Your shoulders are capable of rotating 360 degrees, allowing you to move your arms in all directions from front to back and side to side. Thanks to your main shoulder joint, the glenohumerus, you can also move your arms across your body. This movement is called shoulder horizontal flexion. Horizontal refers to the transverse plane of motion and flexion refers to the forward movement of your arms. There are many exercises that use this movement to build your chest and shoulder muscles.
There are several muscles responsible for shoulder horizontal flexion. The main muscles are the pectoralis major clavicular head, pectoralis major sternocostal head, pectoralis major abdominal head, anterior deltoid and coracobrachialis. The pec majors are also known as the chest muscles. The anterior deltoid is more simply referred to as the front shoulder muscle, and the coracobrachialis is a muscle running from your upper arms up to your shoulder region.
Pushup and Bench Press
The two most common shoulder horizontal flexion exercises are the pushup and the bench press. The bench press is basically the same exercise as the pushup, except you are lifting an external resistance rather than your own body weight. To do the bench press using a barbell, lie face up on a flat bench holding the barbell shoulder-with apart. Horizontally extend your shoulders and bend your elbows to lower the barbell toward your chest. Then, horizontally flex your shoulders and extend your elbows to drive the barbell back up to the start.

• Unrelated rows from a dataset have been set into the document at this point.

(* ===== verification/Tests.v ===== *)
(** * The repository's own unit tests, run on the model

    Each test of the sources that needs nothing but the repository's code and
    what the reference instances provide is a boolean over the definitions of
    the other files, with the assertions of the test; each is shown to pass by
    evaluation.  Where a test goes through a third-party crate (the RLP of the
    inner header, JSON, the text of socket addresses) it runs at the reference
    instance of the interface. *)

From S2P Require Import Prelude Extern Reference Digest Header HeaderCodec Error Config.
From S2P Require Import Executor Validators Genesis Chainspec Xtask.
From S2P Require Block.
From Stdlib Require Strings.String.
Local Open Scope Z_scope.

Definition is_some {A} (o : option A) : bool := match o with Some _ => true | None => false end.

(** [err.to_string().contains(needle)] *)
Definition err_contains {A} (needle : string) (r : Result A string) : bool :=
  match r with Err e => is_some (String.index 0 needle e) | Ok _ => false end.

(** ** crates/consensus/src/block.rs *)

Definition block_codec_roundtrip : bool :=
  let hash := B256_repeat Byte.x42 in
  let data := [Byte.x01; Byte.x02; Byte.x03; Byte.x04; Byte.x05] in
  let block := Block.block_new data hash in
  let encoded := Block.block_write block ([] : bytes) in
  match Block.block_read_cfg encoded with
  | Some (Ok (decoded, _)) =>
    bool_decide (Block.block_hash block = Block.block_hash decoded) &&
    bool_decide (Block.block_raw block = Block.block_raw decoded)
  | _ => false
  end.

(** ** crates/consensus/src/config.rs *)

(** [ConsensusConfig { ..., ..Default::default() }] over the fields the tests
    set. *)
Record Fields : Type := mk_Fields {
  f_mailbox_size : Z;
  f_leader_timeout : Duration;
  f_certification_timeout : Duration;
  f_timeout_retry : Duration;
  f_fetch_timeout : Duration;
  f_view_retention : Z;
  f_skip_timeout : Duration;
  f_term_length : Z;
  f_stall_timeout : Duration;
}.

Definition config_with (f : Fields) : ConsensusConfig :=
  let d := default_config in {|
    mailbox_size := f_mailbox_size f;
    leader_timeout := f_leader_timeout f;
    certification_timeout := f_certification_timeout f;
    timeout_retry := f_timeout_retry f;
    fetch_timeout := f_fetch_timeout f;
    view_retention := f_view_retention f;
    skip_timeout := f_skip_timeout f;
    term_length := f_term_length f;
    stall_timeout := f_stall_timeout f;
    optimistic_views := optimistic_views d;
    track_historical_votes := track_historical_votes d;
    forwarding_policy := forwarding_policy d;
    replay_buffer_size := replay_buffer_size d;
    write_buffer_size := write_buffer_size d;
    page_cache_pages := page_cache_pages d;
    page_cache_capacity := page_cache_capacity d;
    partition := partition d;
    strict_startup := strict_startup d |}.

Definition passes (c : ConsensusConfig) : bool := is_ok (validate (λ _, EmptyString) c).

Definition defaults_are_valid : bool := passes default_config.

Definition rejects_ordering_violations : bool :=
  forallb (λ f, negb (passes (config_with f)))
    [mk_Fields 1024 (from_secs 2) (from_secs 4) (from_secs 1) (from_secs 2) 10 (from_millis 5) 1
       (from_secs 8);
     mk_Fields 1024 (from_secs 2) (from_secs 2) (from_secs 1) (from_secs 2) 10 (from_secs 5) 1
       (from_secs 8);
     mk_Fields 1024 (from_secs 2) (from_secs 4) (from_secs 9) (from_secs 2) 10 (from_secs 5) 1
       (from_secs 8)].

Definition stall_timeout_only_checked_for_multi_view_terms : bool :=
  let short_stall term := config_with
    (mk_Fields 1024 (from_secs 2) (from_secs 4) (from_secs 1) (from_secs 2) 10 (from_secs 5) term
       (from_millis 1)) in
  passes (short_stall 1) && negb (passes (short_stall 4)).

Definition rejects_zero_values : bool :=
  forallb (λ f, negb (passes (config_with f)))
    [mk_Fields 0 (from_secs 2) (from_secs 4) (from_secs 1) (from_secs 2) 10 (from_secs 5) 1
       (from_secs 8);
     mk_Fields 1024 (from_secs 2) (from_secs 4) (from_secs 1) (from_secs 2) 0 (from_secs 5) 1
       (from_secs 8);
     mk_Fields 1024 (from_secs 2) (from_secs 4) (from_secs 1) 0 10 (from_secs 5) 1 (from_secs 8);
     mk_Fields 1024 (from_secs 2) (from_secs 4) (from_secs 1) (from_secs 2) 10 (from_secs 5) 0
       (from_secs 8)].

(** The fields the tests leave alone have their defaults. *)
Definition default_fields : Fields :=
  mk_Fields 1024 (from_secs 2) (from_secs 4) (from_secs 1) (from_secs 2) 10 (from_secs 5) 1
    (from_secs 8).

(** ** crates/consensus/src/executor.rs *)

Definition attrs_are_valid_for_cancun : bool :=
  let attrs := build_payload_attributes B256_ZERO 1000000 in
  match withdrawals attrs with Some [] => true | _ => false end &&
  is_some (attr_parent_beacon_block_root attrs) &&
  negb (is_some (attr_slot_number attrs)) && negb (is_some (target_gas_limit attrs)) &&
  (attr_timestamp attrs =? 1000000) && bool_decide (prev_randao attrs = B256_ZERO) &&
  bool_decide (suggested_fee_recipient attrs = Address_ZERO).

(** ** crates/primitives/src/digest.rs, header.rs *)

Definition digest_size : bool := bool_decide (SIZE = 32%nat).
Definition digest_empty : bool := bool_decide (EMPTY = mk_Digest B256_ZERO).

(** The inner header is a hash here. *)
Definition header_rlp (h : AllegroHeader B256) : bool :=
  match header_decode (header_encode h) with
  | Ok (decoded, _) =>
    bool_decide (inner h = inner decoded) &&
    bool_decide (timestamp_millis h = timestamp_millis decoded) &&
    bool_decide (consensus_context h = consensus_context decoded)
  | Err _ => false
  end.

Definition header_rlp_roundtrip_with_context : bool :=
  header_rlp (mk_AllegroHeader (B256_repeat Byte.x2a) 1700000000123
    (Some (mk_Context 1 5 4 (mk_ProposerKey (B256_repeat Byte.xab))))).

Definition header_rlp_roundtrip_without_context : bool :=
  header_rlp (mk_AllegroHeader B256_ZERO 0 None).

(** ** xtask/src/main.rs *)

(** A run of the generator in an empty file system. *)
Definition run_in_tempdir (validators : string) (base_port : Z) :
    Result unit string * list string * gmap string string :=
  genesis_run sample_account (mk_GenesisCmd validators base_port 1337 "tmp")
    (∅ : gmap string string).

Definition xtask_rejects_base_port_overflow : bool :=
  err_contains "exceeds the max port" (run_in_tempdir "2" 65535).1.1.

(** The ["validators"] of the genesis file a run left. *)
Definition validators_of (fs : gmap string string) : option (list ValidatorFileEntry) :=
  match fs_read fs "tmp/genesis.json" with
  | Ok content =>
    match json_parse content with
    | Ok value =>
      match (json_remove "validators" value).1 with
      | Some v => match json_entries v with Ok l => Some l | Err _ => None end
      | None => None
      end
    | Err _ => None
    end
  | Err _ => None
  end.

Definition genesis_of (fs : gmap string string) : option Genesis :=
  match fs_read fs "tmp/genesis.json" with
  | Ok content =>
    match json_parse content with
    | Ok value =>
      match json_genesis (json_remove "validators" value).2 with
      | Ok g => Some g | Err _ => None end
    | Err _ => None
    end
  | Err _ => None
  end.

Definition ingresses (vs : option (list ValidatorFileEntry)) : list string :=
  match vs with Some l => map vf_ingress l | None => [] end.

(** What a run with the validators given by their sockets leaves. *)
Definition sockets_run : Result unit string * list string * gmap string string :=
  run_in_tempdir "127.0.0.1:8000,127.0.0.1:8010" 13000.

Definition lists (expected : list string) (fs : gmap string string) : bool :=
  bool_decide (ingresses (validators_of fs) = expected).

Definition xtask_accepts_explicit_validator_sockets : bool :=
  is_ok sockets_run.1.1 && lists ["127.0.0.1:8000"; "127.0.0.1:8010"] sockets_run.2.

Definition count_run : Result unit string * list string * gmap string string :=
  run_in_tempdir "2" 13000.

(** The genesis file parses with the fields the test names. *)
Definition valid_genesis (fs : gmap string string) : bool :=
  match genesis_of fs with
  | Some g =>
    (chain_id (config g) =? 1337) &&
    match shanghai_time (config g) with Some t => t =? 0 | None => false end &&
    bool_decide (size (alloc g) = PREFUND_COUNT)
  | None => false
  end.

Definition xtask_generates_valid_json : bool :=
  is_ok count_run.1.1 && valid_genesis count_run.2 &&
  (length (ingresses (validators_of count_run.2)) =? 2)%nat.

(** ** All of them pass *)

Example block_tests_pass : block_codec_roundtrip = true.
Proof. vm_compute. reflexivity. Qed.

Example config_tests_pass :
  defaults_are_valid && rejects_ordering_violations &&
  stall_timeout_only_checked_for_multi_view_terms && rejects_zero_values = true.
Proof. vm_compute. reflexivity. Qed.

Example default_fields_are_defaults : config_with default_fields = default_config.
Proof. reflexivity. Qed.

Example executor_tests_pass : attrs_are_valid_for_cancun = true.
Proof. vm_compute. reflexivity. Qed.

Example digest_tests_pass : digest_size && digest_empty = true.
Proof. vm_compute. reflexivity. Qed.

Example header_tests_pass :
  header_rlp_roundtrip_with_context && header_rlp_roundtrip_without_context = true.
Proof. vm_compute. reflexivity. Qed.

Example xtask_rejections_pass : xtask_rejects_base_port_overflow = true.
Proof. vm_compute. reflexivity. Qed.

Example xtask_sockets_pass : xtask_accepts_explicit_validator_sockets = true.
Proof. vm_compute. reflexivity. Qed.

Example xtask_json_pass : xtask_generates_valid_json = true.
Proof. vm_compute. reflexivity. Qed.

If you take out the elbow-extending movement from the pushup or bench press, then you're left with an exercise known as the flye. This exercise is literally strict shoulder horizontal flexion, because there is minimal movement in your other joints. To do flyes, lie face up on a flat bench holding a pair of dumbbells over your thorax. From this position, turn your elbows out and keep them in a slightly bent position throughout the movement. You're now ready to begin strict shoulder horizontal flexion. First, lower your arms out to your sides by extending your shoulders horizontally. Don't let your elbows travel behind your shoulders during this downward movement. Then, lift the dumbbell over your thorax by flexing your shoulders horizontally.
You don't want your elbows traveling behind your shoulders during shoulder horizontal flexion because that places too much stress on your shoulder joint. And it places the pec major tendon in a vulnerable position for either a strain or a tear. You will have a difficult time seeing the extent to which your arms travel during the downward phase of the aforementioned exercises. However, you will feel a deep stretch in your pec major muscles. When you feel this stretch, stop the downward motion. You should not feel pain during this phase, only a stretching sensation.